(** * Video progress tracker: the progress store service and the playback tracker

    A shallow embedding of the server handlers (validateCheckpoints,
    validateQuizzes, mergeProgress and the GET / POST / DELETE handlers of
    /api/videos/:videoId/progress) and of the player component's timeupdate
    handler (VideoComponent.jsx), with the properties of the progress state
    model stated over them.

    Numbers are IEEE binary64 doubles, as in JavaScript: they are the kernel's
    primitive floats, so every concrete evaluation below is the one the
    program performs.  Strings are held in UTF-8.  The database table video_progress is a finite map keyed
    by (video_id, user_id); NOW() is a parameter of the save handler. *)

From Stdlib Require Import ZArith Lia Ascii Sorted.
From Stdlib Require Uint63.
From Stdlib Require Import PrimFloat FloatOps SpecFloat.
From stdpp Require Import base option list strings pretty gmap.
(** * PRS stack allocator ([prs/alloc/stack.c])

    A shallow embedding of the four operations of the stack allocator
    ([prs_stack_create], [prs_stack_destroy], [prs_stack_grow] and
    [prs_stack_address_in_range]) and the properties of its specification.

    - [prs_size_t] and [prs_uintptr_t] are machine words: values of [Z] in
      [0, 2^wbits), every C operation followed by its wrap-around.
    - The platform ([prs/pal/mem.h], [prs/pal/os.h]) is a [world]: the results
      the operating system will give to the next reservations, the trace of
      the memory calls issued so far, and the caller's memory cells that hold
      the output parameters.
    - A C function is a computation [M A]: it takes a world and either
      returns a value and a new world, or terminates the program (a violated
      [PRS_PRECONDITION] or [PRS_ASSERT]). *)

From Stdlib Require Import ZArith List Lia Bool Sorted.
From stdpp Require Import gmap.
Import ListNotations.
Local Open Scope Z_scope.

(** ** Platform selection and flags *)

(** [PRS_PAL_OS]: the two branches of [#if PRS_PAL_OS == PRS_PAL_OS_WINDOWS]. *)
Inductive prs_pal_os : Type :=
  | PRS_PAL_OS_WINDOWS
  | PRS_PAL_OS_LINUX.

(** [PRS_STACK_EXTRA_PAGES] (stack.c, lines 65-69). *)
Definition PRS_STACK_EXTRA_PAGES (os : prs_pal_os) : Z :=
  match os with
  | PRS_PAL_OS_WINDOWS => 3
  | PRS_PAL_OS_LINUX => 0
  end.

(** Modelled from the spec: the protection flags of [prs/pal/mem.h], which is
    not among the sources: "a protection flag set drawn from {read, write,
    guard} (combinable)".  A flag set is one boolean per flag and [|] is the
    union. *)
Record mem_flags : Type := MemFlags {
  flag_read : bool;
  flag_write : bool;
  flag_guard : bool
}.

Your goal:
The data above should be returned in full, exactly as written.

Exercise output:
(** * Video progress tracker: the progress store service and the playback tracker

    A shallow embedding of the server handlers (validateCheckpoints,
    validateQuizzes, mergeProgress and the GET / POST / DELETE handlers of
    /api/videos/:videoId/progress) and of the player component's timeupdate
    handler (VideoComponent.jsx), with the properties of the progress state
    model stated over them.

    Numbers are IEEE binary64 doubles, as in JavaScript: they are the kernel's
    primitive floats, so every concrete evaluation below is the one the
    program performs.  Strings are held in UTF-8.  The database table video_progress is a finite map keyed
    by (video_id, user_id); NOW() is a parameter of the save handler. *)

From Stdlib Require Import ZArith Lia Ascii Sorted.
From Stdlib Require Uint63.
From Stdlib Require Import PrimFloat FloatOps SpecFloat.
From stdpp Require Import base option list strings pretty gmap.
(** * PRS stack allocator ([prs/alloc/stack.c])

    A shallow embedding of the four operations of the stack allocator
    ([prs_stack_create], [prs_stack_destroy], [prs_stack_grow] and
    [prs_stack_address_in_range]) and the properties of its specification.

    - [prs_size_t] and [prs_uintptr_t] are machine words: values of [Z] in
      [0, 2^wbits), every C operation followed by its wrap-around.
    - The platform ([prs/pal/mem.h], [prs/pal/os.h]) is a [world]: the results
      the operating system will give to the next reservations, the trace of
      the memory calls issued so far, and the caller's memory cells that hold
      the output parameters.
    - A C function is a computation [M A]: it takes a world and either
      returns a value and a new world, or terminates the program (a violated
      [PRS_PRECONDITION] or [PRS_ASSERT]). *)

From Stdlib Require Import ZArith List Lia Bool Sorted.
From stdpp Require Import gmap.
Import ListNotations.
Local Open Scope Z_scope.

(** ** Platform selection and flags *)

(** [PRS_PAL_OS]: the two branches of [#if PRS_PAL_OS == PRS_PAL_OS_WINDOWS]. *)
Inductive prs_pal_os : Type :=
  | PRS_PAL_OS_WINDOWS
  | PRS_PAL_OS_LINUX.

(** [PRS_STACK_EXTRA_PAGES] (stack.c, lines 65-69). *)
Definition PRS_STACK_EXTRA_PAGES (os : prs_pal_os) : Z :=
  match os with
  | PRS_PAL_OS_WINDOWS => 3
  | PRS_PAL_OS_LINUX => 0
  end.

(** Modelled from the spec: the protection flags of [prs/pal/mem.h], which is
    not among the sources: "a protection flag set drawn from {read, write,
    guard} (combinable)".  A flag set is one boolean per flag and [|] is the
    union. *)
Record mem_flags : Type := MemFlags {
  flag_read : bool;
  flag_write : bool;
  flag_guard : bool
}.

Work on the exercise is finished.